All entries should be copied exactly, none left out.

★ ★ ★ ★ ★ ★ ★

(** The map loop with two setters that agree on the entries. *)
Lemma mapLoop_same (set1 set2 : any → outcome value)
    (entries : list (string * any)) (newMap : gmap string value) :
  (∀ k r, (k, r) ∈ entries → sameOutcome (set1 r) (set2 r)) →
  sameResult (mapLoop set1 entries newMap) (mapLoop set2 entries newMap).
Proof.
  revert newMap.
  induction entries as [|[k r] entries IH]; intros newMap Hall; [done|]. cbn.
  destruct (Hall k r (list_elem_of_here _ _)) as [Hval Herr].
  destruct (set1 r) as [v1 e1], (set2 r) as [v2 e2]. cbn in Hval, Herr.
  destruct e1 as [e1|], e2 as [e2|];
    [done|discriminate (proj2 Herr eq_refl)|discriminate (proj1 Herr eq_refl)|]. subst v2.
  apply IH. intros k' r' Hr'. apply (Hall k'). by right.
Qed.

(** The map loop over the same entries in another order. *)
Lemma mapLoop_permutation (set : any → outcome value)
    (entries1 entries2 : list (string * any)) (newMap : gmap string value) :
  NoDup entries1.*1 →
  entries1 ≡ₚ entries2 →
  sameResult (mapLoop set entries1 newMap) (mapLoop set entries2 newMap).
Proof.
  intros Hnd Hperm. revert newMap.
  induction Hperm as [|[k r] l1 l2 Hperm IH|[k1 r1] [k2 r2] l|l1 l2 l3 H12 IH12 H23 IH23];
    intros newMap.
  - done.
  - cbn. destruct (set r) as [v [e|]]; [done|].
    apply IH. by apply NoDup_cons in Hnd as [_ ?].
  - cbn. destruct (set r1) as [v1 [e1|]], (set r2) as [v2 [e2|]]; try done.
    rewrite insert_insert_ne; [apply sameResult_refl|].
    apply NoDup_cons in Hnd as [Hk _]. cbn in Hk. set_solver.
  - eapply sameResult_trans; [by apply IH12|].
    apply IH23. by rewrite <- H12.
Qed.

(** The loop over the fields with two setters that agree on the fields
    and the values under their keys. *)
Lemma populateLoop_same (set1 set2 : GoType → value → any → outcome value)
    fields vals (rawMap : list (string * any)) :
  Forall (λ f, ∀ val r, (fieldKey f, r) ∈ rawMap →
                 sameOutcome (set1 (Type_ f) val r) (set2 (Type_ f) val r))
         fields →
  sameOutcome (populateLoop set1 fields vals rawMap)
              (populateLoop set2 fields vals rawMap).
Proof.
  intros Hall. revert vals.
  induction Hall as [|f fields Hf Hall IH]; intros [|val vals]; try done.
  rewrite !populateLoop_cons. unfold fieldTurn.
  specialize (IH vals). destruct IH as [IHval IHerr].
  destruct (lookupRaw rawMap (fieldKey f)) as [r|] eqn:Hkey.
  - destruct (Hf val r (lookupRaw_elem_of _ _ _ Hkey)) as [Hval Herr].
    destruct (set1 (Type_ f) val r) as [v1 e1],
             (set2 (Type_ f) val r) as [v2 e2].
    cbn in Hval, Herr. subst v2.
    destruct e1 as [e1|], e2 as [e2|];
      [done|discriminate (proj2 Herr eq_refl)|discriminate (proj1 Herr eq_refl)|].
    destruct (populateLoop set1 fields vals rawMap),
             (populateLoop set2 fields vals rawMap).
    cbn in IHval |- *. by subst.
  - destruct (populateLoop set1 fields vals rawMap),
             (populateLoop set2 fields vals rawMap).
    cbn in IHval |- *. by subst.
Qed.

End Orders.

Section TwoOrders.

Context {R : Runtime}.

Variables O1 O2 : MapOrder.

Hypothesis visits1 : RangeVisitsAll O1.
Hypothesis visits2 : RangeVisitsAll O2.

Lemma sameOutcome_refl {A} (o : outcome A) : sameOutcome o o.
Proof. done. Qed.

(** The two [range] orders visit the same entries. *)
Lemma rangeOrder_same (m : list (string * any)) :
  rangeOrder (MapOrder := O1) m ≡ₚ rangeOrder (MapOrder := O2) m.
Proof. by rewrite (visits1 _ _ m), (visits2 _ _ m). Qed.

(** Whatever the order of [range], the switch of [setFieldValue] and
    [setFieldValue] itself leave the same value and return an error or none
    alike. *)
Lemma setKind_same (ty : GoType) (field : value) (r : any) :
  uniqueKeys r = true →
  sameOutcome (setKind (O := O1) ty field r) (setKind (O := O2) ty field r)
  ∧ sameOutcome (setFieldValue (O := O1) ty field r)
                (setFieldValue (O := O2) ty field r).
Proof.
  revert field r.
  induction ty as [k| | |k| | | |elem IH|elem IH| |fields IH| |elem IH|kind zeroText]
    using GoType_fields_ind; intros field r Hr;
    try (split; apply sameOutcome_refl).
  - (* slice *)
    assert (sameOutcome (setKind (O := O1) (TSlice elem) field r)
                        (setKind (O := O2) (TSlice elem) field r)) as Hkind;
      [|by split].
    destruct r as [| | | | | |l|]; try apply sameOutcome_refl. cbn.
    pose proof (sliceLoop_same
                  (throughPtr (setKind (O := O1)) elem (zero elem))
                  (throughPtr (setKind (O := O2)) elem (zero elem)) l) as Hloop.
    destruct (sliceLoop _ l) as [s1|e1], (sliceLoop _ l) as [s2|e2];
      cbn in Hloop |- *.
    + rewrite Hloop; [done|]. intros r Hin.
      apply IH. by eapply uniqueKeys_seq.
    + destruct Hloop. intros r Hin. apply IH. by eapply uniqueKeys_seq.
    + destruct Hloop. intros r Hin. apply IH. by eapply uniqueKeys_seq.
    + done.
  - (* map *)
    assert (sameOutcome (setKind (O := O1) (TMap elem) field r)
                        (setKind (O := O2) (TMap elem) field r)) as Hkind;
      [|by split].
    destruct r as [| | | | | | |m]; try apply sameOutcome_refl. cbn.
    apply uniqueKeys_map in Hr as [Hnd Hm].
    assert (Hloop : sameResult
              (mapLoop (throughPtr (setKind (O := O1)) elem (zero elem))
                 (rangeOrder (MapOrder := O1) m) ∅)
              (mapLoop (throughPtr (setKind (O := O2)) elem (zero elem))
                 (rangeOrder (MapOrder := O2) m) ∅)).
    { eapply sameResult_trans.
      - apply mapLoop_permutation; [|apply rangeOrder_same].
        by rewrite (visits1 _ _ m).
      - apply mapLoop_same. intros k r Hin. apply IH.
        apply (Hm k). by rewrite <- (visits2 _ _ m). }
    destruct (mapLoop _ _ _) as [m1|e1], (mapLoop _ _ _) as [m2|e2];
      cbn in Hloop |- *; by subst.
  - (* struct *)
    assert (sameOutcome (setKind (O := O1) (TStruct fields) field r)
                        (setKind (O := O2) (TStruct fields) field r)) as Hkind;
      [|by split].
    destruct r as [| | | | | | |m]; try apply sameOutcome_refl. cbn.
    destruct field as [| | | | | | | |vals| | |]; try apply sameOutcome_refl.
    apply uniqueKeys_map in Hr as [Hnd Hm].
    pose proof (populateLoop_same (throughPtr (setKind (O := O1)))
                  (throughPtr (setKind (O := O2))) fields vals m) as Hloop.
    destruct (populateLoop _ fields vals m) as [vals1 err1],
             (populateLoop _ fields vals m) as [vals2 err2].
    destruct Hloop as [Hvals Herr].
    + eapply Forall_impl; [exact IH|]. intros f Hf val r Hin.
      apply Hf. by apply (Hm (fieldKey f)).
    + cbn in Hvals |- *. by subst.
  - (* pointer *)
    split; [apply sameOutcome_refl|]. cbn.
    destruct (IH (zero elem) r Hr) as [[Hval Herr] _].
    destruct (setKind elem (zero elem) r), (setKind elem (zero elem) r).
    cbn in Hval |- *. by subst.
Qed.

★ ★ ★ ★ ★ ★ ★

### Output for this exercise
(** The map loop with two setters that agree on the entries. *)
Lemma mapLoop_same (set1 set2 : any → outcome value)
    (entries : list (string * any)) (newMap : gmap string value) :
  (∀ k r, (k, r) ∈ entries → sameOutcome (set1 r) (set2 r)) →
  sameResult (mapLoop set1 entries newMap) (mapLoop set2 entries newMap).
Proof.
  revert newMap.
  induction entries as [|[k r] entries IH]; intros newMap Hall; [done|]. cbn.
  destruct (Hall k r (list_elem_of_here _ _)) as [Hval Herr].
  destruct (set1 r) as [v1 e1], (set2 r) as [v2 e2]. cbn in Hval, Herr.
  destruct e1 as [e1|], e2 as [e2|];
    [done|discriminate (proj2 Herr eq_refl)|discriminate (proj1 Herr eq_refl)|]. subst v2.
  apply IH. intros k' r' Hr'. apply (Hall k'). by right.
Qed.

(** The map loop over the same entries in another order. *)
Lemma mapLoop_permutation (set : any → outcome value)
    (entries1 entries2 : list (string * any)) (newMap : gmap string value) :
  NoDup entries1.*1 →
  entries1 ≡ₚ entries2 →
  sameResult (mapLoop set entries1 newMap) (mapLoop set entries2 newMap).
Proof.
  intros Hnd Hperm. revert newMap.
  induction Hperm as [|[k r] l1 l2 Hperm IH|[k1 r1] [k2 r2] l|l1 l2 l3 H12 IH12 H23 IH23];
    intros newMap.
  - done.
  - cbn. destruct (set r) as [v [e|]]; [done|].
    apply IH. by apply NoDup_cons in Hnd as [_ ?].
  - cbn. destruct (set r1) as [v1 [e1|]], (set r2) as [v2 [e2|]]; try done.
    rewrite insert_insert_ne; [apply sameResult_refl|].
    apply NoDup_cons in Hnd as [Hk _]. cbn in Hk. set_solver.
  - eapply sameResult_trans; [by apply IH12|].
    apply IH23. by rewrite <- H12.
Qed.

(** The loop over the fields with two setters that agree on the fields
    and the values under their keys. *)
Lemma populateLoop_same (set1 set2 : GoType → value → any → outcome value)
    fields vals (rawMap : list (string * any)) :
  Forall (λ f, ∀ val r, (fieldKey f, r) ∈ rawMap →
                 sameOutcome (set1 (Type_ f) val r) (set2 (Type_ f) val r))
         fields →
  sameOutcome (populateLoop set1 fields vals rawMap)
              (populateLoop set2 fields vals rawMap).
Proof.
  intros Hall. revert vals.
  induction Hall as [|f fields Hf Hall IH]; intros [|val vals]; try done.
  rewrite !populateLoop_cons. unfold fieldTurn.
  specialize (IH vals). destruct IH as [IHval IHerr].
  destruct (lookupRaw rawMap (fieldKey f)) as [r|] eqn:Hkey.
  - destruct (Hf val r (lookupRaw_elem_of _ _ _ Hkey)) as [Hval Herr].
    destruct (set1 (Type_ f) val r) as [v1 e1],
             (set2 (Type_ f) val r) as [v2 e2].
    cbn in Hval, Herr. subst v2.
    destruct e1 as [e1|], e2 as [e2|];
      [done|discriminate (proj2 Herr eq_refl)|discriminate (proj1 Herr eq_refl)|].
    destruct (populateLoop set1 fields vals rawMap),
             (populateLoop set2 fields vals rawMap).
    cbn in IHval |- *. by subst.
  - destruct (populateLoop set1 fields vals rawMap),
             (populateLoop set2 fields vals rawMap).
    cbn in IHval |- *. by subst.
Qed.

End Orders.

Section TwoOrders.

Context {R : Runtime}.

Variables O1 O2 : MapOrder.

Hypothesis visits1 : RangeVisitsAll O1.
Hypothesis visits2 : RangeVisitsAll O2.

Lemma sameOutcome_refl {A} (o : outcome A) : sameOutcome o o.
Proof. done. Qed.

(** The two [range] orders visit the same entries. *)
Lemma rangeOrder_same (m : list (string * any)) :
  rangeOrder (MapOrder := O1) m ≡ₚ rangeOrder (MapOrder := O2) m.
Proof. by rewrite (visits1 _ _ m), (visits2 _ _ m). Qed.

(** Whatever the order of [range], the switch of [setFieldValue] and
    [setFieldValue] itself leave the same value and return an error or none
    alike. *)
Lemma setKind_same (ty : GoType) (field : value) (r : any) :
  uniqueKeys r = true →
  sameOutcome (setKind (O := O1) ty field r) (setKind (O := O2) ty field r)
  ∧ sameOutcome (setFieldValue (O := O1) ty field r)
                (setFieldValue (O := O2) ty field r).
Proof.
  revert field r.
  induction ty as [k| | |k| | | |elem IH|elem IH| |fields IH| |elem IH|kind zeroText]
    using GoType_fields_ind; intros field r Hr;
    try (split; apply sameOutcome_refl).
  - (* slice *)
    assert (sameOutcome (setKind (O := O1) (TSlice elem) field r)
                        (setKind (O := O2) (TSlice elem) field r)) as Hkind;
      [|by split].
    destruct r as [| | | | | |l|]; try apply sameOutcome_refl. cbn.
    pose proof (sliceLoop_same
                  (throughPtr (setKind (O := O1)) elem (zero elem))
                  (throughPtr (setKind (O := O2)) elem (zero elem)) l) as Hloop.
    destruct (sliceLoop _ l) as [s1|e1], (sliceLoop _ l) as [s2|e2];
      cbn in Hloop |- *.
    + rewrite Hloop; [done|]. intros r Hin.
      apply IH. by eapply uniqueKeys_seq.
    + destruct Hloop. intros r Hin. apply IH. by eapply uniqueKeys_seq.
    + destruct Hloop. intros r Hin. apply IH. by eapply uniqueKeys_seq.
    + done.
  - (* map *)
    assert (sameOutcome (setKind (O := O1) (TMap elem) field r)
                        (setKind (O := O2) (TMap elem) field r)) as Hkind;
      [|by split].
    destruct r as [| | | | | | |m]; try apply sameOutcome_refl. cbn.
    apply uniqueKeys_map in Hr as [Hnd Hm].
    assert (Hloop : sameResult
              (mapLoop (throughPtr (setKind (O := O1)) elem (zero elem))
                 (rangeOrder (MapOrder := O1) m) ∅)
              (mapLoop (throughPtr (setKind (O := O2)) elem (zero elem))
                 (rangeOrder (MapOrder := O2) m) ∅)).
    { eapply sameResult_trans.
      - apply mapLoop_permutation; [|apply rangeOrder_same].
        by rewrite (visits1 _ _ m).
      - apply mapLoop_same. intros k r Hin. apply IH.
        apply (Hm k). by rewrite <- (visits2 _ _ m). }
    destruct (mapLoop _ _ _) as [m1|e1], (mapLoop _ _ _) as [m2|e2];
      cbn in Hloop |- *; by subst.
  - (* struct *)
    assert (sameOutcome (setKind (O := O1) (TStruct fields) field r)
                        (setKind (O := O2) (TStruct fields) field r)) as Hkind;
      [|by split].
    destruct r as [| | | | | | |m]; try apply sameOutcome_refl. cbn.
    destruct field as [| | | | | | | |vals| | |]; try apply sameOutcome_refl.
    apply uniqueKeys_map in Hr as [Hnd Hm].
    pose proof (populateLoop_same (throughPtr (setKind (O := O1)))
                  (throughPtr (setKind (O := O2))) fields vals m) as Hloop.
    destruct (populateLoop _ fields vals m) as [vals1 err1],
             (populateLoop _ fields vals m) as [vals2 err2].
    destruct Hloop as [Hvals Herr].
    + eapply Forall_impl; [exact IH|]. intros f Hf val r Hin.
      apply Hf. by apply (Hm (fieldKey f)).
    + cbn in Hvals |- *. by subst.
  - (* pointer *)
    split; [apply sameOutcome_refl|]. cbn.
    destruct (IH (zero elem) r Hr) as [[Hval Herr] _].
    destruct (setKind elem (zero elem) r), (setKind elem (zero elem) r).
    cbn in Hval |- *. by subst.
Qed.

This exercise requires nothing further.